Filed under: Edición 253 — El Autonomista @ 9:07 am

“Es el beso del adiós, perro”

Por Dax Toscano
Catedrático y profesor ecuatoriano

“Es el beso del adiós, perro” le grito Muntadhar al-Zeidi, periodista de 28 años de la cadena de televisión Al Bagdadia a W. Bush, al tiempo que le arrojaba unos zapatos en una rueda de prensa sostenida conjuntamente con el primer ministro iraquí Nuri al Maliki. Inmediatamente al-Zeide fue detenido por miembros de la seguridad de ese país y agentes del servicio secreto de los EE.UU. Tanto su familia como sus compañeros de trabajo han manifestado preocupación por lo que pueda ocurrirle. Muntadhar al-Zeidi podría enfrentar penas de dos años de prisión si se lo acusa por insultos a un jefe de Estado extranjero de visita en Irak o, señalan algunos abogados, de hasta quince años si se le inculpa por intento de homicidio a un jefe de Estado. Todo es posible bajo la presencia del odioso invasor norteamericano. Lo cierto es que la reacción de al-Zeidi no es más que la expresión de odio, desprecio y rechazo de un amplio sector del pueblo iraquí contra el ocupante que ha causado la muerte de millones de personas, la destrucción del país y el saqueo de sus recursos. Con valentía al-Zeidi le increpó a Bush: “Esto es por las viudas, los huérfanos y todos los muertos en Irak”.
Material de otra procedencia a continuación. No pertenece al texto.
Theorem fromisoformat_isoformat (d : datetime) :
  valid_datetime d → fromisoformat (isoformat d) = Ok d.
Proof.
  destruct d as [w tz]. unfold valid_datetime. cbn [wall tzinfo].
  intros [Hw Htz].
  unfold isoformat. cbn [wall tzinfo].
  unfold MAXORDINAL, US_PER_DAY, US_PER_SECOND in *.
  change (86400 * 1000000) with 86400000000 in *.
  change (3600 * 1000000) with 3600000000.
  change (60 * 1000000) with 60000000.
  destruct (ord2ymd_valid (w / 86400000000 + 1))
    as (y & m & dd & E & Hy & Hm & Hdd & Hord).
  { unfold MAXORDINAL. Z.to_euclidean_division_equations. lia. }
  rewrite E.
  assert (0 ≤ w mod 86400000000 < 86400000000) as Hr
    by (apply Z.mod_pos_bound; lia).
  destruct (split_time (w mod 86400000000) Hr)
    as (Hhh & Hmm & Hss & Hff & Hrec & _).
  set (r := w mod 86400000000) in *.
  set (hh := r / 3600000000) in *.
  set (r1 := r mod 3600000000) in *.
  set (mm := r1 / 60000000) in *.
  set (r2 := r1 mod 60000000) in *.
  set (ss := r2 / 1000000) in *.
  set (ff := r2 mod 1000000) in *.
  assert (dd < 100) as Hdd100.
  { assert (days_in_month y m ≤ 31); [|lia].
    unfold days_in_month. destruct (_ && _); [lia|].
    assert (m = 1 ∨ m = 2 ∨ m = 3 ∨ m = 4 ∨ m = 5 ∨ m = 6 ∨ m = 7 ∨ m = 8
            ∨ m = 9 ∨ m = 10 ∨ m = 11 ∨ m = 12) as Hcases by lia.
    repeat (destruct Hcases as [->|Hcases]; [by vm_compute|]).
    subst m. by vm_compute. }
  unfold fromisoformat.
  rewrite read_4 by lia. cbn [mbind result_bind].
  rewrite append_cons, append_nil, expect_cons. cbn [mbind result_bind].
  rewrite read_2 by lia. cbn [mbind result_bind].
  rewrite append_cons, append_nil, expect_cons. cbn [mbind result_bind].
  rewrite read_2 by lia. cbn [mbind result_bind].
  rewrite append_cons, append_nil.
  unfold read_hh_mm_ss.
  rewrite read_2 by lia. cbn [mbind result_bind].
  rewrite append_cons, append_nil, expect_cons. cbn [mbind result_bind].
  rewrite read_2 by lia. cbn [mbind result_bind].
  rewrite append_cons, append_nil, expect_cons. cbn [mbind result_bind].
  rewrite read_2 by lia. cbn [mbind result_bind].
  rewrite read_fraction_offset by lia. cbn [mbind result_bind].
  rewrite read_offset_format by done. cbn [mbind result_bind].
  unfold mk_datetime. rewrite decide_True by (repeat split; lia).
  f_equal. f_equal. rewrite Hord. unfold US_PER_SECOND.
  pose proof (Z.div_mod w 86400000000 ltac:(lia)). fold r in H. lia.
Qed.

(** ** Dictionaries of cards *)

Section ToDict.

Variable x : Card.

Lemma to_dict_card_id : to_dict x !! "card_id" = Some (VInt (card_id x)).
Proof. unfold to_dict. by simplify_map_eq. Qed.

Lemma to_dict_state :
  to_dict x !! "state" = Some (VInt (State_value (state x))).
Proof. unfold to_dict. by simplify_map_eq. Qed.

Lemma to_dict_step : to_dict x !! "step" = Some (of_option VInt (step x)).
Proof. unfold to_dict. by simplify_map_eq. Qed.

Lemma to_dict_stability :
  to_dict x !! "stability" = Some (of_option VFloat (stability x)).
Proof. unfold to_dict. by simplify_map_eq. Qed.

Lemma to_dict_difficulty :
  to_dict x !! "difficulty" = Some (of_option VFloat (difficulty x)).
Proof. unfold to_dict. by simplify_map_eq. Qed.

Lemma to_dict_due : to_dict x !! "due" = Some (VStr (isoformat (due x))).
Proof. unfold to_dict. by simplify_map_eq. Qed.

Lemma to_dict_last_review :
  to_dict x !! "last_review"
  = Some (of_option (λ d, VStr (isoformat d)) (last_review x)).
Proof. unfold to_dict. by simplify_map_eq. Qed.

End ToDict.

Lemma State_of_value (s : State) : State_of (State_value s) = Ok s.
Proof. by destruct s. Qed.

(** A number read back through the truthiness test of [from_dict]. *)
Lemma read_back_float (o : option R) :
  (if truthy (of_option VFloat o)
   then x ← float (of_option VFloat o); Ok (Some x)
   else Ok None)
  = Ok (if decide (o = Some 0%R) then None else o).
Proof.
  destruct o as [r|]; simpl; [|done].
  destruct (decide (r = 0%R)) as [->|Hr].
  - rewrite bool_decide_eq_true_2 by done. simpl. by rewrite decide_True.
  - rewrite bool_decide_eq_false_2 by done. simpl.
    rewrite decide_False; [done | congruence].
Qed.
Los medios, ansiosos del espectáculo, han puesto relevancia en el hecho del lanzamiento de los zapatos, pero no en su verdadero significado: el rechazo a la prepotencia imperialista hoy representada por la figura de un psicópata como W. Bush, nefasto personaje de la historia, despreciado no sólo por el pueblo iraquí, sino por los pueblos del mundo entero, incluidos las y los estadounidenses.
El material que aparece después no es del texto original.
(** How a handler function ends: it returns a body, raises [HTTPException],
    or lets an exception of the service escape. *)
Inductive handler_exit : Type :=
| Return (body : json)
| HTTPException (status_code : Z) (detail : string)
| Unhandled (e : exn).

(** What the client receives. *)
Inductive Response : Type :=
| JSONResponse (status_code : Z) (content : json)
| RequestValidationError
| ServerError (e : exn).

Definition status_of (r : Response) : Z :=
  match r with
  | JSONResponse status_code _ => status_code
  | RequestValidationError => HTTP_422_UNPROCESSABLE_ENTITY
  | ServerError _ => HTTP_500_INTERNAL_SERVER_ERROR
  end.

(** FastAPI around a handler: a returned body is sent with the route's status
    code, an [HTTPException] becomes a response with its own status code and
    [{"detail": ...}], any other exception is a server error. *)
Definition respond (route_status : Z) (x : handler_exit) : Response :=
  match x with
  | Return body => JSONResponse route_status body
  | HTTPException status_code detail =>
      JSONResponse status_code (JDict [("detail", JStr detail)])
  | Unhandled e => ServerError e
  end.

(** ** Query parameters *)

(** A query parameter as it arrives: left out, present but not convertible to
    the declared type, or present with a value of the declared type. *)
Inductive query_arg (A : Type) : Type :=
| Omitted
| Unparsable
| Supplied (a : A).
Arguments Omitted {A}.
Arguments Unparsable {A}.
Arguments Supplied {A} a.

(** [Query(default, ge=..., le=...)]. *)
Record Query (A : Type) : Type :=
  mkQuery { default : A; ge : option Z; le : option Z }.
Arguments mkQuery {A} default ge le.
Arguments default {A} q.
Arguments ge {A} q.
Arguments le {A} q.

Definition lower_ok (bound : option Z) (z : Z) : bool :=
  match bound with Some b => b <=? z | None => true end.

Definition upper_ok (bound : option Z) (z : Z) : bool :=
  match bound with Some b => z <=? b | None => true end.

(** Validation of a [bool] query parameter: the default stands in for an
    omitted one; [None] is a request validation error. *)
Definition validate_bool (q : Query bool) (arg : query_arg bool) : option bool :=
  match arg with
  | Omitted => Some (default q)
  | Unparsable => None
  | Supplied b => Some b
  end.

(** Validation of an [int] query parameter: the default is used as it is, a
    supplied value must satisfy the [ge] and [le] constraints. *)
Definition validate_int (q : Query Z) (arg : query_arg Z) : option Z :=
  match arg with
  | Omitted => Some (default q)
  | Unparsable => None
  | Supplied z => if lower_ok (ge q) z && upper_ok (le q) z then Some z else None
  end.

(** ** The core services, seen from the API *)

(** Objects with a [sample_id] attribute. *)
Class HasSampleId (A : Type) : Type := sample_id : A -> Z.

(** The DTO classes come from [labframe_core.app.dto].  The handlers only
    read [sample_id] from a sample, call [model_dump()] on what they return
    and pass the recorded parameters through, so the classes stay abstract. *)
Class Dto : Type := {
  SampleSummary : Type;
  SampleItem : Type;
  SampleParameterValueItem : Type;
  ParameterDefinitionItem : Type;
  SampleParameterValuePayload : Type;
  SampleSummary_model :: BaseModel SampleSummary;
  SampleSummary_id :: HasSampleId SampleSummary;
  SampleItem_model :: BaseModel SampleItem;
  SampleItem_id :: HasSampleId SampleItem;
  SampleParameterValueItem_model :: BaseModel SampleParameterValueItem;
  ParameterDefinitionItem_model :: BaseModel ParameterDefinitionItem
}.

(** What [copy_parameters_from_sample] returns: the handler reads these three
    attributes. *)
Record CopyResult `{Dto} : Type := mkCopyResult {
  sample : SampleItem;
  applied : Z;
  warnings : list string
}.
Arguments mkCopyResult {_} sample applied warnings.

(** The methods of [services.samples] with their arguments. *)
Inductive invocation `{Dto} : Type :=
| ListSamples (include_deleted : bool)
| CreateSample (prepared_on : date) (author_name : option string)
| CopyParametersFromSample (source_sample_id target_sample_id : Z)
| RecordParameters (sample_id : Z) (parameters : list SampleParameterValuePayload)
| GetSampleParameterValues (sample_id : Z)
| ListParameterDefinitions
| ListParameterValueHistory (parameter_name : string) (limit : Z).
Dice Santiago Alba Rico que “la catástrofe es, sobre todo, el imperio del olvido”.
Esa es la tarea propuesta por y para muchos opinadores, políticos profesionales y periodistas relacionados, directa o indirectamente, con las empresas mediáticas. Su objetivo fundamental es lograr que las personas no recuerden, que no tengan memoria sobre su propia realidad, para lo cual utilizan cualquier mecanismo de manipulación. Para ello ponen de relieve las creencias por sobre el pensamiento, la aceptación pasiva de lo establecido por sobre la crítica, el cuestionamiento y la problematización. No les interesa, en definitiva, que las personas tengan las herramientas necesarias para comprender y transformar la realidad. Los procesos sociales no se estudiados en su totalidad, sino en forma fragmentada; claro está, cuando algo se los estudia.